The token spans and the dependency-arc relations.

Display-to-Subword Alignment

alignment

Alignment between display tokens and subword model tokens.

Maps display-token-level span indices to subword-token indices so that active learning models can consume span annotations created in display-token space.

align_display_to_subword(display_tokens: list[str], subword_tokenizer: _PreTrainedTokenizerProtocol) -> list[list[int]]

Map each display token index to its corresponding subword token indices.

Parameters:

Name Type Description Default
display_tokens list[str]

Display-level token strings (word-level).

required
subword_tokenizer _PreTrainedTokenizerProtocol

A HuggingFace-compatible tokenizer with __call__ and convert_ids_to_tokens methods.

required

Returns:

Type Description
list[list[int]]

A list where entry[i] is the list of subword token indices for display token i. Special tokens (CLS, SEP, etc.) are excluded.

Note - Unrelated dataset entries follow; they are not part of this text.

(** On a point given as a list of three numbers the routine returns, and
    what it returns is the distance of the specification. *)
Lemma point_to_segment_distance_total P A B :
  _point_to_segment_distance (point_value P) A B = Ok (segment_distance P A B).
Proof.
  destruct P as [[px py] pz], A as [[ax ay] az], B as [[bx by'] bz].
  unfold _point_to_segment_distance, segment_distance, degenerate_threshold.
  cbn [point_value unpack3 bind value_sub as_float vsub vdot].
  destruct (_ <? 1e-10) eqn:Hguard.
  - apply math_sqrt_sum_squares.
  - unfold py_div. rewrite (zero_below_guard _ Hguard).
    cbn [bind]. apply math_sqrt_sum_squares.
Qed.

(** The zone test on a point given as a list of three numbers. *)
Lemma is_in_zone_total self p center :
  _is_in_zone self (point_value p) center = Ok (in_zone p center (zone_radius self)).
Proof.
  destruct p as [[px py] pz], center as [[cx cy] cz].
  unfold _is_in_zone, in_zone, euclidean_distance, vnorm.
  cbn [point_value subscript nth_error bind value_sub as_float vsub vdot].
  now rewrite math_sqrt_sum_squares.
Qed.

(** A distance is never negative. *)
Lemma segment_distance_notneg P A B : notneg (segment_distance P A B) = true.
Proof.
  unfold segment_distance, vnorm.
  destruct (_ <? degenerate_threshold);
    match goal with
    | |- context [vdot ?u ?u] => destruct u as [[x y] z]
    end; apply notneg_sqrt, notneg_sum_squares.
Qed.

(** On a point given as a list of three floats the routine never raises:
    the guard keeps a zero divisor out of the division, and [math.sqrt] is
    applied to sums of squares only; what it returns is never below zero. *)
Theorem distance_routine_never_raises (P A B : Point) :
  exists d,
    _point_to_segment_distance (point_value P) A B = Ok d
    /\ (d <? 0) = false.
Proof.
  exists (segment_distance P A B). split.
  - apply point_to_segment_distance_total.
  - apply notneg_ltb, segment_distance_notneg.
Qed.

(** C2. For every point P and segment endpoints A, B the distance routine
    returns |P - A| when v.v < 1e-10 for v = B - A, and otherwise
    |P - (A + t v)| with t = clamp((P - A).v / v.v, 0, 1); in particular,
    for a degenerate segment (A = B, a point of finite coordinates) the
    result is the Euclidean distance from P to A. *)
Theorem C2_point_to_segment_distance_formula (P A B : Point) :
  let v := vsub B A in
  let w := vsub P A in
  _point_to_segment_distance (point_value P) A B =
    Ok (if vdot v v <? 1e-10 then vnorm w
        else vnorm (vsub P (vadd A (vscale (clamp01 (vdot w v / vdot v v)) v))))
  /\ (point_finite A = true ->
      _point_to_segment_distance (point_value P) A A =
        Ok (euclidean_distance P A)).
Proof.
  split.
  - apply point_to_segment_distance_total.
  - intros Hfin. rewrite point_to_segment_distance_total. f_equal.
    destruct A as [[ax ay] az], P as [[px py] pz].
    cbn [point_finite] in Hfin.
    apply andb_prop in Hfin as [Hxy Hz]. apply andb_prop in Hxy as [Hx Hy].
    unfold segment_distance, euclidean_distance. cbn [vsub].
    rewrite !sub_diag by assumption. reflexivity.
Qed.

(** A degenerate segment at a finite point: the 3-4-5 triangle. *)
Example degenerate_segment_distance :
  _point_to_segment_distance (point_value (3, 4, 0)) (0, 0, 0) (0, 0, 0) = Ok 5.
Proof. vm_compute. reflexivity. Qed.

(** Why the coordinates of A are taken finite: at an infinite coordinate
    [B - A] is NaN, the guard does not fire and the routine returns NaN, while
    the Euclidean distance from a finite P is infinite. *)
Example degenerate_segment_at_infinity :
  let A : Point := (infinity, 0, 0) in
  let P : Point := (0, 0, 0) in
  _point_to_segment_distance (point_value P) A A = Ok nan
  /\ euclidean_distance P A = infinity.
Proof. vm_compute. auto. Qed.
Lemma find_keyed_only_fresh (i : string) (l : list A) :
  ¬ In i (map key l) → List.find (keyed_only key i) l = None.
Proof.
  intros Hfresh. apply find_None_iff. intros x Hx.
  destruct (keyed_only key i x) eqn:E; [|done].
  apply keyed_only_true in E as <-. exfalso. apply Hfresh. by apply in_map.
Qed.

(** With identifiers unique, the first document under an identifier and
    an owner is the only document under that identifier. *)
Lemma keyed_first_by_key (i u : string) (l : list A) (old d' : A) :
  NoDup (map key l) → List.find (keyed key owner i u) l = Some old →
  List.find (keyed_only key i) l = Some old
  ∧ replace_first (keyed_only key i) d' l = replace_first (keyed key owner i u) d' l.
Proof.
  intros Hl Hold. apply replace_first_narrow; [apply keyed_keyed_only| |done].
  intros x y Hx Hy Hix%keyed_only_true Hiy%keyed_only_true.
  apply (same_key l); congruence.
Qed.

Lemma find_replace_keyed (i u : string) (l : list A) (old d' : A) :
  NoDup (map key l) → List.find (keyed key owner i u) l = Some old → key d' = i →
  List.find (keyed_only key i) (replace_first (keyed key owner i u) d' l) = Some d'.
Proof.
  intros Hl Hold Hd'.
  destruct (keyed_first_by_key i u l old d' Hl Hold) as [Hfirst <-].
  apply find_replace_first_same; [by apply keyed_only_true|by rewrite Hfirst].
Qed.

convert_span_indices(span_indices: list[int], alignment: list[list[int]]) -> list[int]

Convert display-token span indices to subword-token indices.

Parameters:

Name Type Description Default
span_indices list[int]

Display-token indices forming the span.

required
alignment list[list[int]]

Alignment from align_display_to_subword.

required

Returns:

Type Description
list[int]

Corresponding subword-token indices.

Raises:

Type Description
IndexError

If any span index is out of range of the alignment.